For the entries below, print exactly the lines between the line holding "(** The input" and the line holding "recorded. *)", inclusive, and nothing else.

....

Definition on_click (final : Py.str) : script unit :=
  (if negb (Py.truthy (Py.strip final))
   then emit (st_warning empty_message) ;; stop
   else ret tt) ;;
  match safe_generate (full_prompt final) with
  | (tr, inl answer) =>
      emit_all tr ;;
      emit (st_success success_message) ;;
      emit (st_write answer)
  | (tr, inr e) =>
      emit_all tr ;;
      emit (st_error (failure_message (Tenacity.RetryError_str e)))
  end.

(** The text the script resolves for submission. *)
Definition resolved (file_text : Py.str) : Py.str :=
  final_text file_text (text_area w file_text).

(** The input collector: the upload handling, the text area and the
    choice of the text to send. *)
Definition collect : script Py.str :=
  file_text <- read_upload ;;
  ret (resolved file_text).

(** The whole script.  The static page decoration (title, introduction,
    spinner, sidebar note) reads nothing and decides nothing, and is not
    recorded. *)
Definition app : script unit :=
  google_key <- load_key ;;
  configure google_key ;;
  final <- collect ;;
  if button w then on_click final else ret tt.

(** The value of [file_text] after the upload handling. *)
Definition file_text_of : Py.str :=
  match uploaded_file w with
  | None => []
  | Some bytes_content =>
      match Py.decode_utf8 bytes_content with
      | Some file_text => file_text
      | None => []
      end
  end.

End App.

(** Whether a string starts, or ends, with a white space character. *)
Definition leading_space (s : Py.str) : bool :=
  match s with
  | c :: _ => Py.isspace c
  | [] => false
  end.

Definition trailing_space (s : Py.str) : bool := leading_space (rev s).

(** The digits ["%#x"] writes after [0x]: [0-9a-f]. *)
Definition hexdigit (c : N) : bool :=
  ((48 <=? c) && (c <=? 57) || (97 <=? c) && (c <=? 102))%N.

(* ===================================================================== *)
(** ** Sample inputs *)
(* ===================================================================== *)

Definition sample_lab_text : Py.str := Py.lit "Hemoglobin A1C: 8.2% (High)".

(** The error the Gemini client raises on HTTP 429. *)
Definition quota_exceeded : Exception :=
  mkException (Py.lit "ResourceExhausted")
              (Py.lit "429 Resource has been exhausted (e.g. check quota).").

....

RESULT
(** The input collector: the upload handling, the text area and the
    choice of the text to send. *)
Definition collect : script Py.str :=
  file_text <- read_upload ;;
  ret (resolved file_text).

(** The whole script.  The static page decoration (title, introduction,
    spinner, sidebar note) reads nothing and decides nothing, and is not
    recorded. *)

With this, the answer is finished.